*RECORDS PROVIDED:*

--*--

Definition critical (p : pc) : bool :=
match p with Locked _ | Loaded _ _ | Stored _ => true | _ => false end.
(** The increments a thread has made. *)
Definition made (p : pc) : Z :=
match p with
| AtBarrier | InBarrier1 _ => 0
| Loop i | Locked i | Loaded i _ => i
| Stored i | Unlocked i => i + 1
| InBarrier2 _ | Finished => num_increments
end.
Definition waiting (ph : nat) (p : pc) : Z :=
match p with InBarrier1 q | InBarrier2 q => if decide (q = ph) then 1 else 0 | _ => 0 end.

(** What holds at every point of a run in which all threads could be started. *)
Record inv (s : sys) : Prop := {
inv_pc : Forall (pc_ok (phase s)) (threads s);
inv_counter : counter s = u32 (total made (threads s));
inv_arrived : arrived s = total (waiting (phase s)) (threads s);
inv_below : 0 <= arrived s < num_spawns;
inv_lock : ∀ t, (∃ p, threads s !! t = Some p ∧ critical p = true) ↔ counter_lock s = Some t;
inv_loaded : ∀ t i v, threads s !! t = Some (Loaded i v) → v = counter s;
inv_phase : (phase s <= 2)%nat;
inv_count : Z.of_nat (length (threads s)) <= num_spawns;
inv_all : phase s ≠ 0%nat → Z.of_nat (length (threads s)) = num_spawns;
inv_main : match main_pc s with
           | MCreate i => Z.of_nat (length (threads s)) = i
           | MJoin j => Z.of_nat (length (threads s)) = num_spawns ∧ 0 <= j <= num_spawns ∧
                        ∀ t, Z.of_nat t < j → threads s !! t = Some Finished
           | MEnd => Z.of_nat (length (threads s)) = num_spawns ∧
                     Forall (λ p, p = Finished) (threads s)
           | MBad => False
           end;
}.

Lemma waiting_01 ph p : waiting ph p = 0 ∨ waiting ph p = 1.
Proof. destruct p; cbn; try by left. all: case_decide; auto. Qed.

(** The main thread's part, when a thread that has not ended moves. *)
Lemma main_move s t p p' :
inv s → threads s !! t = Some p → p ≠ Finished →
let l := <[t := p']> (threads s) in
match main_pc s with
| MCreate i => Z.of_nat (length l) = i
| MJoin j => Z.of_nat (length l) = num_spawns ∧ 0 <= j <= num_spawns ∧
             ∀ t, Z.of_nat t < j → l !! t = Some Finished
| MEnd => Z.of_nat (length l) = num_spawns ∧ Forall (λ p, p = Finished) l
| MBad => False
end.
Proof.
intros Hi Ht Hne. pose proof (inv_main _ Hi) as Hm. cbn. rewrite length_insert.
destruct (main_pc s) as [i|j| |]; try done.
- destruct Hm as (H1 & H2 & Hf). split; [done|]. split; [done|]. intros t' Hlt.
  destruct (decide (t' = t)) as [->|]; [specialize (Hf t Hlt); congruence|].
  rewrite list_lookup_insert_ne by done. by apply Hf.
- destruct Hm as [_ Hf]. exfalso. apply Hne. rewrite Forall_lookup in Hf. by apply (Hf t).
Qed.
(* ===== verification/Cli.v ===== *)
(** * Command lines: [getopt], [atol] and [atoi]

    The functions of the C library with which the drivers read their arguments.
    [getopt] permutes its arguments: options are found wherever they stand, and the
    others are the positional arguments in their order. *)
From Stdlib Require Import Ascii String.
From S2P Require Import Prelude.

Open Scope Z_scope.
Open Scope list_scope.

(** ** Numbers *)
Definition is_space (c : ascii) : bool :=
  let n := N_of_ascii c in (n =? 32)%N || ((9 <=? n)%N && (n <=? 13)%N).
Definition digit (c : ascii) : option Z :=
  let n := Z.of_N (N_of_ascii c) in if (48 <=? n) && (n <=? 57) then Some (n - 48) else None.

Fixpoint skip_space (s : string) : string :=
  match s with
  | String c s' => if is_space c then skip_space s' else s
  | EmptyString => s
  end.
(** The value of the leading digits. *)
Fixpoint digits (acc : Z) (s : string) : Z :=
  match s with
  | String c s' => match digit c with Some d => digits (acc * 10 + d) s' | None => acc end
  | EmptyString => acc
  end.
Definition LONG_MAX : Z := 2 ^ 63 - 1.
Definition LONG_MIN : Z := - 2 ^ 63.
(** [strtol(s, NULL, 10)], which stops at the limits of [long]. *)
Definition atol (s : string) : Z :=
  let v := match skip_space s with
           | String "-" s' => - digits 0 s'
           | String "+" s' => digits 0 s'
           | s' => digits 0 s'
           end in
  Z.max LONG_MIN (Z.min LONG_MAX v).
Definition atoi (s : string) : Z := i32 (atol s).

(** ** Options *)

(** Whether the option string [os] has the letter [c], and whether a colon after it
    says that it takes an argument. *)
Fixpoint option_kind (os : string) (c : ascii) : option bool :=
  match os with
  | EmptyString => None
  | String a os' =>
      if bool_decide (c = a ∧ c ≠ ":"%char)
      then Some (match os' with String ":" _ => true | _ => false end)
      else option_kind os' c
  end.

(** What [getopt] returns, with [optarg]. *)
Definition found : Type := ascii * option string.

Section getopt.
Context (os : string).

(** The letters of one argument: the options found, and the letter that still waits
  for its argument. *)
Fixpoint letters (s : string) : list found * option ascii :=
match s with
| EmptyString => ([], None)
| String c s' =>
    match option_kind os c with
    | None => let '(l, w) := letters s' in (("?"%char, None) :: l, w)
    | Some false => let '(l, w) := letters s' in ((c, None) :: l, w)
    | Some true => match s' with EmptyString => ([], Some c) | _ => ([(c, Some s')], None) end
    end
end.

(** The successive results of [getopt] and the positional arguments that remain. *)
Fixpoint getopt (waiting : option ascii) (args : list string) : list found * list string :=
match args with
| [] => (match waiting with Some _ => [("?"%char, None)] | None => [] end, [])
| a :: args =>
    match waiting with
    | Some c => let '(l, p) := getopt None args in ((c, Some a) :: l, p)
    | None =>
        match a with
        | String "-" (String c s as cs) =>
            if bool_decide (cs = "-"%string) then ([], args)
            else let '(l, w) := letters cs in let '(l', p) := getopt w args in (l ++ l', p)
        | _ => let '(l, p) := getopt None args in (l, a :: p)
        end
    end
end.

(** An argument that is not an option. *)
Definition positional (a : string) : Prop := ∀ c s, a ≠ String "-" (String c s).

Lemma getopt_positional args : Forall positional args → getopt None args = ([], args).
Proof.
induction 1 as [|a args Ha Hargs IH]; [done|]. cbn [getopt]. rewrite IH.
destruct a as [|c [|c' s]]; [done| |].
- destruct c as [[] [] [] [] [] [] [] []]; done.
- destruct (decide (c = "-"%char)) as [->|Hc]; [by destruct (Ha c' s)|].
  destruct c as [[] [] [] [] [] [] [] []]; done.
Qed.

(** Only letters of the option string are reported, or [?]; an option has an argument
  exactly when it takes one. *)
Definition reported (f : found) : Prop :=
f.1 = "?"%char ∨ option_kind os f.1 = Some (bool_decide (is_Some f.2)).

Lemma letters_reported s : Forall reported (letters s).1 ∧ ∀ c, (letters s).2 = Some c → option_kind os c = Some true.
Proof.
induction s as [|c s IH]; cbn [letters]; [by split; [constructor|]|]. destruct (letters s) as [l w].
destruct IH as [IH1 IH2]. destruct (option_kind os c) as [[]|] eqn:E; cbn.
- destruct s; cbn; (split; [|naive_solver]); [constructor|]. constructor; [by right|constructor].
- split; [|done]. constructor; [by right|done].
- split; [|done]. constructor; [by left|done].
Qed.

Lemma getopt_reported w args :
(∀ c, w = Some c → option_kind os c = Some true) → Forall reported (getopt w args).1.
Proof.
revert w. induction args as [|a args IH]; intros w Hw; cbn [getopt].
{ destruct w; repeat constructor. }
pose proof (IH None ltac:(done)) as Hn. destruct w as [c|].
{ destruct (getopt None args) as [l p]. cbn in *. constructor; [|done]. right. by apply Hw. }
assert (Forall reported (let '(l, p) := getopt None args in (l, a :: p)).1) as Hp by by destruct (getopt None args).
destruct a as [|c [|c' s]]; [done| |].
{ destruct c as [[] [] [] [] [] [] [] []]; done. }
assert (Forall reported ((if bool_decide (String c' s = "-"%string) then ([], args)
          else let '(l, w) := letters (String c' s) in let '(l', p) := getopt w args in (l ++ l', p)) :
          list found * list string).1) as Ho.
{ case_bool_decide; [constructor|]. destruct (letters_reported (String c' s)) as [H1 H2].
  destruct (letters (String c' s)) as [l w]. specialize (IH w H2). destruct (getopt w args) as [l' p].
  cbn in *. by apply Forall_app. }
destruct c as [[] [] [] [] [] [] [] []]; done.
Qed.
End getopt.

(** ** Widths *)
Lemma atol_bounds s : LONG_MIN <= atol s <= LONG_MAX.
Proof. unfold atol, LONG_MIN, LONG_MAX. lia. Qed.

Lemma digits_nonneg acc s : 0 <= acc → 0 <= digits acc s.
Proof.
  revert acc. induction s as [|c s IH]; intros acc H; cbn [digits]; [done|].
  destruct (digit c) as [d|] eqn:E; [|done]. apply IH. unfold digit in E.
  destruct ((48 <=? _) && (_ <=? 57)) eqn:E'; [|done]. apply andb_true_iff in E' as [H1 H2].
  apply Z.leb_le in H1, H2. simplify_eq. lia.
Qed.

--*--

*WORK TO COMPLETE:*
Say how many lines of the data include the word "Prop". Nothing other than the number should be given.

*PROBLEM SOLUTION:*
3